HullHull City Council has pledged to work with local disabled people to tackle the growing issue of street clutter.


The council is the first in the UK to launch their ‘Street Charter’, which was developed alongside RNIB (Royal National Institute of Blind People), Hull Access Improvement Group, Hull and East Riding Institute for the Blind, and Hull and East Riding Visually Impaired Forum.


The Charter aims to address the growing problem of street obstacles; bollards, advertising boards, bins, cars parked on pavements, and ‘shared space’ schemes.


Survey results published in RNIB’s ‘Who put that there’ report last year revealed that a third of blind and partially sighted people across the UK had injured themselves when walking around their local areas. Overall, 95 per cent of people said that they had collided with an obstacle. The estimated number of people living with sight loss in East Riding is 12,220.
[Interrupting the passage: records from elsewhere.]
(** Bytes that the kernel delivers end up in the input buffer. *)
Lemma handleRead_delivers cb t X w d n' Q : conn_inv X w ->
  net_readv (sockfd_ (conn w)) (readFd_iov (inputBuffer_ (conn w))) (net w) = (ReadBytes d, n') -> d ≠ [] ->
  (∀ b, let w2 := upd inL b {| w with net := n' |} in wf b -> content b = content (inputBuffer_ (conn w)) ++ d ->
     conn_inv X w2 -> safe (messageCallback cb t) Q w2) ->
  safe (handleRead cb t) Q w.
Proof using LS SL.
  intros H Hr Hd HQ. pose proof H as []. destruct co_chan as (ch & Hch & Hco).
  unfold handleRead. rewrite safe_bind. apply safe_assertInLoopThread; [done|].
  rewrite safe_bind. apply (safe_the_channel w ch); [done|]. rewrite safe_bind, safe_getS.
  rewrite (cc_fd _ _ Hch), Hr. destruct (readv_law _ _ _ _ _ Hr) as (Hs & Hf & Hlen).
  rewrite safe_bind, safe_modify. set (w1 := {| w with net := n' |}).
  change (sent w1 = sent w) in Hs. change (fin w1 = fin w) in Hf.
  assert (H1 : conn_inv X w1) by (by apply (owing_net X [] [] w n' H); [|fold w1; rewrite Hs]).
  rewrite safe_bind, safe_zoom. apply readFd_safe; [done| |done|].
  { intros d' [= <-]. apply Hlen; [done|]. apply readFd_iov_nonneg. }
  intros d' b [= <-] Hb Hc. set (w2 := upd inL b w1).
  assert (H2 : conn_inv X w2).
  { destruct H1. split; try done. destruct co_chan as (c & [] & ?). exists c. by split. }
  assert (Hpos : 0 <? zlength d = true) by (destruct d; [done|]; apply Z.ltb_lt; simpl; lia).
  rewrite Hpos. by apply HQ.
Qed.

Lemma readFd_iov_room b : wf b -> 0 < foldr Z.add 0 (readFd_iov b).
Proof.
  intros Hwf. rewrite readFd_iov_total by done. pose proof (wf_writable b Hwf). destruct Hwf.
  unfold extrabuf_size. case_match eqn:E; bool_to_Z; lia.
Qed.

Section one_request.
Context (httpCallback : HttpRequest -> M (A * HttpResponse) unit).
Context (m : Method) (path query : bytes) (v : Version) (hs : list header_line).
Context (a a' : A) (r : HttpResponse).

Definition request : bytes := render m path query v hs [].

(** The request can be sent, and [r] is what the handler answers when its object is
    [a], whenever the request arrives. *)
Record answerable : Prop := {
  aw_method : m ≠ kInvalid;
  aw_version : v ≠ kUnknown;
  aw_target : valid_target path query;
  aw_headers : Forall valid_header hs;
  aw_callback : ∀ t, let req := mkRequest m v path query t (headers_of hs ∅) [] in
    httpCallback req (a, HttpResponse_ctor (wants_close req)) = Ok (tt, (a', r));
  aw_printable : printable r;
}.

Context (Hok : answerable).
Context (fd : Z) (o : list bytes).

(** [p] of the request was read, and nothing was answered yet. *)
Record waiting (p : bytes) w : Prop := {
  wt_state : st w = kConnected;
  wt_context : ∃ c, user w = (Some c, a) ∧ midway p c (content (inputBuffer_ (conn w)));
  wt_offered : offered w = o;
}.

Record served w : Prop := {
  sv_state : st w = if closeConnection r then kDisconnecting else kConnected;
  sv_context : user w = (Some HttpContext_ctor, a');
  sv_input : content (inputBuffer_ (conn w)) = [];
  sv_offered : offered w = o ++ [response_bytes r];
  sv_whole : whole w;
}.

(** The client has sent [s]; [p] of it was read. *)
Record progress (s p : bytes) w : Prop := {
  pg_fd : sockfd_ (conn w) = fd;
  pg_read : s = p ++ unread (net w) fd;
  pg_state : if decide (p = request) then served w else waiting p w;
}.

Lemma onMessage_waits X w t c0 c b : conn_inv X w -> fst (user w) = Some c0 ->
  parseRequest t (view parserL w) = Ok (true, (c, b)) -> gotAll c = false ->
  safe (onMessage httpCallback t) (λ _ w', w' = upd parserL (c, b) w ∧ conn_inv X w' ∧ forward w w') w.
Proof using LS SL.
  intros H Hu Hp Hg. assert (Hwb : wf b) by (eapply parseRequest_wf; [|exact Hp]; apply H).
  unfold onMessage. rewrite safe_bind, safe_gets, Hu, safe_bind.
  unfold safe at 1. rewrite (zoom_ok _ _ _ _ _ Hp). rewrite safe_bind, safe_when. cbn [negb].
  rewrite safe_bind, safe_gets. change (view parserL (upd parserL (c, b) w)) with (c, b).
  rewrite safe_when, Hg. split_and!; [done|by apply parser_put|done].
Qed.

Lemma onMessage_heard t : along (keeping (heard (W := W) (U := option HttpContext * A) fd)) (onMessage httpCallback t).
Proof using PL.
  unfold onMessage, onRequest, local_object.
  along_by ltac:(first [apply send_heard | apply send_buffer_heard | apply shutdown_heard]).
Qed.

(** The handler is called when the last byte was read, and not before. *)
Lemma onMessage_progress s p t w d b : conn_inv [] w -> waiting p w -> sockfd_ (conn w) = fd ->
  wf b -> content b = content (inputBuffer_ (conn w)) ++ d ->
  s = (p ++ d) ++ unread (net w) fd -> s `prefix_of` request ->
  let w2 := upd inL b w in conn_inv [] w2 ->
  safe (onMessage httpCallback t) (λ _ w', conn_inv [] w' ∧ forward w2 w' ∧ progress s (p ++ d) w') w2.
Proof using All.
  intros H [Hst (c & Hu & Hmid) Ho] Hfd Hwf Hc Hs Hpre w2 H2.
  eapply safe_along; [apply onMessage_heard|].
  assert (Hheard : ∀ w', keeping (heard fd) w2 w' -> sockfd_ (conn w') = fd ∧ s = (p ++ d) ++ unread (net w') fd).
  { intros w' Hk. unfold keeping, heard in Hk. injection Hk as Hf Hn. split; [by rewrite Hf|by rewrite Hn]. }
  destruct (parse_more p c _ t b d Hmid Hwf Hc) as (t' & F & Hobs & Hfuel).
  assert (Hv : view parserL w2 = (c, b)) by (simpl; by rewrite Hu).
  destruct (decide (p ++ d = request)) as [Hall|Hpart].
  - pose proof (pparse_render t' m path query v hs [] (aw_method Hok) (aw_version Hok) (aw_target Hok) (aw_headers Hok)) as Hr.
    fold request in Hr. rewrite <- Hall in Hr. rewrite (pparse_fuel F (length hs + 3)) in Hobs by (try done; by rewrite Hr).
    rewrite Hr in Hobs. apply observe_ok in Hobs as (b' & Hp & Hb'). rewrite <- Hv in Hp.
    eapply safe_mono.
    { eapply (onMessage_answer httpCallback [] w2 t _ b' a' r); [done|exact Hst| |exact Hp|done| |apply Hok].
      - simpl. by rewrite Hu.
      - simpl. rewrite Hu. apply (aw_callback Hok t'). }
    intros [] w' (H' & Ho' & Hs' & Hi' & Hu' & F' & Hw') [Hf' Hn']%Hheard. split_and!; [done|done|].
    split; [done|done|]. rewrite decide_True by done.
    split; [done|done|by rewrite Hi'|by rewrite Ho', <- Ho|done].
  - destruct Hpre as [rest Hrest]. rewrite Hs in Hrest.
    destruct (pparse_partial t' m path query v hs (p ++ d) (unread (net w) fd ++ rest)) as (F' & c' & l' & Hr & Hs');
      [apply Hok..|rewrite app_assoc; by symmetry| |].
    { intros [Hn Hrst]%app_nil. rewrite Hn, Hrst, !app_nil_r in Hrest. by symmetry in Hrest. }
    rewrite (pparse_fuel F F') in Hobs by (try done; by rewrite Hr).
    rewrite Hr in Hobs. apply observe_ok in Hobs as (b' & Hp & Hb'). rewrite <- Hv in Hp.
    eapply safe_mono; [by apply (onMessage_waits [] w2 t c c' b'); [|simpl; rewrite Hu|..|by apply bool_decide_eq_false]|].
    intros [] w' (-> & H' & F2) [Hf' Hn']%Hheard. split_and!; [done|done|].
    split; [done|done|]. rewrite decide_False by done. split; [done| |done].
    exists c'. split; [simpl; by rewrite Hu|]. split; [done|]. simpl. rewrite Hb'. by exists t', F'.
Qed.

Lemma progress_lw s p x w : progress s p w -> progress s p {| w with lw := x |}.
Proof using Type.
  intros [Hf Hr Hs]. split; [done|done|]. destruct (decide _); destruct Hs; by split.
Qed.

Lemma progress_calm s p w w' : conn_inv [] w' -> forward w w' ->
  keeping (calm fd) w w' -> st w' = st w -> progress s p w -> progress s p w'.
Proof using Type.
  intros H' F' Hc Hst [Hf Hr Hs]. unfold keeping, calm, heard in Hc. injection Hc as Hfd Hn Hu Ho Hi.
  split; [congruence|by rewrite Hn|].
  destruct (decide _); destruct Hs.
  - split; [congruence|congruence|by rewrite Hi|congruence|].
    by eapply whole_later; [exact sv_whole0|done|apply F'|].
  - split; [congruence|by rewrite Hu, Hi|congruence].
Qed.

Lemma progress_open s p w : progress s p w -> closable (conn w) = true.
Proof using Type.
  intros [_ _ Hs]. unfold closable. change (TCPConnection.state_ (conn w)) with (st w). destruct (decide _); [|by rewrite (wt_state _ _ Hs)].
  rewrite (sv_state _ Hs). by destruct (closeConnection r).
Qed.

Lemma waits_for_rest s p w : s `prefix_of` request -> progress s p w -> unread (net w) fd ≠ [] -> p ≠ request.
Proof using Type.
  intros [rest Hpre] [_ Hr _] Hn ->. apply Hn. rewrite Hr, <- app_assoc in Hpre.
  rewrite <- (app_nil_r request) in Hpre at 1. apply app_inv_head in Hpre.
  symmetry in Hpre. by apply app_nil in Hpre as [-> _].
Qed.

Abbreviation cb := (http_callbacks httpCallback).

Lemma readable_step s p w t : s `prefix_of` request -> conn_inv [] w -> progress s p w ->
  safe (input_step cb (Readable t)) (λ _ w', ∃ p', conn_inv [] w' ∧ progress s p' w'
    ∧ (p' = s ∨ (length p < length p')%nat)) w.
Proof using All.
  intros Hpre H Hp. unfold input_step. rewrite safe_bind, safe_getS, safe_when.
  rewrite (progress_open s p w Hp), (pg_fd _ _ _ Hp). case_bool_decide as Hn; cbn [negb andb].
  { exists p. split_and!; [done|done|]. left. by rewrite (pg_read _ _ _ Hp), Hn, app_nil_r. }
  cbn [step]. eapply safe_mono.
  { apply (ready_calls cb CHandleRead POLLIN [] w t (λ w, progress s p w ∧ unread (net w) fd ≠ [])
      (λ w', ∃ p', progress s p' w' ∧ (length p < length p')%nat)); [done|done|by left| | |].
    - intros x w1 [Hp1 Hn1]. split; [by apply progress_lw|done].
    - intros x w1 (p' & Hp1 & Hl). exists p'. split; [by apply progress_lw|done].
    - intros w1 H1 [Hp1 Hn1]. cbn [run_closure]. pose proof Hp1 as [Hf Hr Hs].
      rewrite decide_False in Hs by (by eapply waits_for_rest).
      destruct (net_readv fd (readFd_iov (inputBuffer_ (conn w1))) (net w1)) as [res n'] eqn:Hread.
      destruct (unread_law fd _ _ _ _ Hread Hn1) as (d & -> & Hd & Hun);
        [apply readFd_iov_nonneg|apply readFd_iov_room, H1|].
      eapply (handleRead_delivers cb t [] w1 d n'); [done|by rewrite Hf|done|].
      intros b w2 Hwf Hc H2. set (wn := {| w1 with net := n' |}).
      assert (Hw1 : forward w1 w2).
      { destruct (readv_law _ _ _ _ _ Hread) as (Hsn & _).
        destruct (forward_net w1 n'); [unfold sent; simpl; by rewrite Hf|]. by split. }
      eapply safe_mono.
      { apply (onMessage_progress s p t wn d b); try done.
        - destruct H2. split; try done.
          + destruct co_chan as (c & [] & ?). exists c. by split.
          + apply H1.
        - destruct Hs; by split.
        - by rewrite Hr, Hun, <- app_assoc. }
      intros [] w3 (H3 & F3 & P3). split_and!; [done|by apply (forward_trans w1 w2)|].
      exists (p ++ d). split; [done|]. rewrite length_app. destruct d; [done|simpl; lia]. }
  intros [] w' (H' & p' & Hp' & Hl). exists p'. split_and!; [done|done|by right].
Qed.

Lemma writable_step s p w t : conn_inv [] w -> progress s p w ->
  safe (input_step cb (Writable t)) (λ _ w', conn_inv [] w' ∧ progress s p w') w.
Proof using All.
  intros H Hp. unfold input_step. rewrite safe_bind, safe_getS, safe_when, (progress_open s p w Hp). cbn [step].
  apply (ready_calls cb CHandleWrite POLLOUT [] w t (progress s p) (progress s p)); [done|done|by right| | |].
  - intros x w1. apply progress_lw.
  - intros x w1. apply progress_lw.
  - intros w1 H1 Hp1. cbn [run_closure].
    eapply safe_along; [apply (handleWrite_calm fd)|]. eapply safe_along; [apply handleWrite_st|].
    eapply safe_mono; [by apply handleWrite_ok|]. intros [] w2 [H2 F2] Hst Hcalm.
    split_and!; [done|done|by eapply progress_calm].
Qed.

Lemma sends_step s p w d : s ++ d `prefix_of` request -> conn_inv [] w -> progress s p w ->
  safe (input_step cb (PeerSends d)) (λ _ w', conn_inv [] w' ∧ progress (s ++ d) p w') w.
Proof using All.
  intros Hpre H Hp. unfold input_step. rewrite safe_bind, safe_getS. apply safe_on_net.
  intros [] n' [= <-]. pose proof Hp as [Hf Hr Hs]. rewrite Hf.
  destruct (peer_law fd d (net w)) as (Hu & Hw & Hfin). split.
  - apply (owing_net [] [] [] w _ H); [unfold fin; simpl; by rewrite Hf|].
    unfold sent; simpl. by rewrite Hf, Hw.
  - split; [done|simpl; by rewrite Hu, Hr, <- app_assoc|].
    destruct (decide _); destruct Hs; split; try done.
    intros Hnr. etrans; [|exact (sv_whole0 Hnr)]. unfold stream, sent; simpl. by rewrite Hf, Hw.
Qed.

Lemma sends_cons i l : sends (i :: l) = sends [i] ++ sends l.
Proof using Type. unfold sends. simpl. by rewrite app_nil_r. Qed.

Lemma inputs_run l s p w : s ++ sends l `prefix_of` request -> conn_inv [] w -> progress s p w ->
  safe (for_each l (input_step cb)) (λ _ w', ∃ p', conn_inv [] w' ∧ progress (s ++ sends l) p' w') w.
Proof using All.
  revert s p w. induction l as [|i l IH]; intros s p w Hpre H Hp; cbn [for_each].
  { exists p. by rewrite app_nil_r. }
  rewrite sends_cons, app_assoc in Hpre |- *.
  assert (Hs : s ++ sends [i] `prefix_of` request) by (etransitivity; [|exact Hpre]; by eexists).
  rewrite safe_bind. eapply (safe_mono _ (λ _ w', ∃ p', conn_inv [] w' ∧ progress (s ++ sends [i]) p' w')).
  - destruct i as [d|t|t].
    + unfold sends in *; simpl in *. rewrite app_nil_r in *.
      eapply safe_mono; [by apply (sends_step s p w d)|]. intros [] w' []. by exists p.
    + change (sends [Readable t]) with (@nil Byte.byte) in *. rewrite app_nil_r in *.
      eapply safe_mono; [by apply (readable_step s p w t)|]. intros [] w' (p' & ? & ? & _). by exists p'.
    + change (sends [Writable t]) with (@nil Byte.byte) in *. rewrite app_nil_r in *.
      eapply safe_mono; [by apply (writable_step s p w t)|]. intros [] w' []. by exists p.
  - intros [] w' (p' & H' & Hp'). by apply (IH _ p').
Qed.

(** Every report of the loop makes progress. *)
Lemma all_read ts s p w : s `prefix_of` request -> conn_inv [] w -> progress s p w ->
  (length s <= length p + length ts)%nat ->
  safe (for_each (Readable <$> ts) (input_step cb)) (λ _ w', conn_inv [] w' ∧ progress s s w') w.
Proof using All.
  revert p w. induction ts as [|t ts IH]; intros p w Hpre H Hp Hlen; cbn [fmap list_fmap for_each].
  - assert (p = s) as ->; [|done]. pose proof (pg_read _ _ _ Hp) as Hr.
    rewrite Hr, length_app in Hlen. simpl in Hlen.
    destruct (unread (net w) fd); [by rewrite app_nil_r in Hr|simpl in Hlen; lia].
  - rewrite safe_bind. eapply safe_mono; [by apply (readable_step s p w t)|].
    intros [] w' (p' & H' & Hp' & Hl). apply (IH p'); [done..|]. simpl in Hlen. destruct Hl as [->|]; lia.
Qed.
Since then RNIB and disabled campaigners have called on local authorities to review their streets policies and to consult with local disabled people on what changes they most want to see.


Tracy Dearing, Regional Campaigns Officer for Yorkshire and the Humber, said: “We are delighted that Hull City Council has launched its Street Charter.
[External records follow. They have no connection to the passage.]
(** * Ethiopia financial-inclusion forecast: loader and dashboard metrics

    A shallow embedding of [src/data_loader.py] (class [DataLoader]) and of
    [dashboard/app.py] ([load_data] and the metric derivations of the
    Overview page), with the properties of the design document proved or
    refuted against it.

    Modelling conventions.
    - A Python [str] is a Rocq [string] that holds its UTF-8 bytes.
      [str.strip] drops the characters for which [str.isspace] holds, which
      have one, two or three bytes.  [str.lower] is modelled on the ASCII
      letters only: a byte above 127 is kept as it is, so the lower-case
      forms Python gives to letters outside ASCII (such as U+00E9 for
      U+00C9, or the letter k for the Kelvin sign U+212A) are not
      modelled.
    - A pandas [DataFrame] is a list of column labels together with a list of
      rows, each row carrying its index label.  Column labels may repeat, as
      in pandas, and a label is a string, a whole number or missing.
    - Code that can raise returns a [result]; a [try ... except] is a match
      on it.
    - Library functions of pandas and Python whose result is not computed by
      this repository (date parsing, date formatting, float parsing and
      formatting, the text of a number) are section variables, and so is
      what changes with the version of pandas (the text of a missing
      value). *)

From Stdlib Require Import Strings.Ascii.
From stdpp Require Import base option list strings gmap pretty.

(** ** Python string operations *)

Module PyStr.

(** [str.isspace] on a character of one byte: tab, line feed, vertical tab,
    form feed, carriage return, the four separators 0x1c-0x1f and space. *)
Definition isspace (c : ascii) : bool :=
  let n := nat_of_ascii c in
  ((9 <=? n) && (n <=? 13) || (28 <=? n) && (n <=? 32))%nat.

(** [str.isspace] on a character of two bytes: U+0085 and U+00A0, which are
    C2 85 and C2 A0. *)
Definition isspace2 (a b : ascii) : bool :=
  let m := N_of_ascii a in
  let n := N_of_ascii b in
  ((m =? 194) && ((n =? 133) || (n =? 160)))%N.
“When decision makers take steps to understand how blind and partially sighted people navigate the streets, they help towards tackling one of the biggest barriers faced today by people with sight loss.”


Councillor Martin Mancey, Cabinet Member responsible for highways, transport and the environment, said: “We are thrilled to be the first local authority to develop a Street Charter alongside disabled people. We are committed to developing and creating environments that are accessible, allowing everyone to enjoy our City throughout the cultural events of 2017 and beyond.”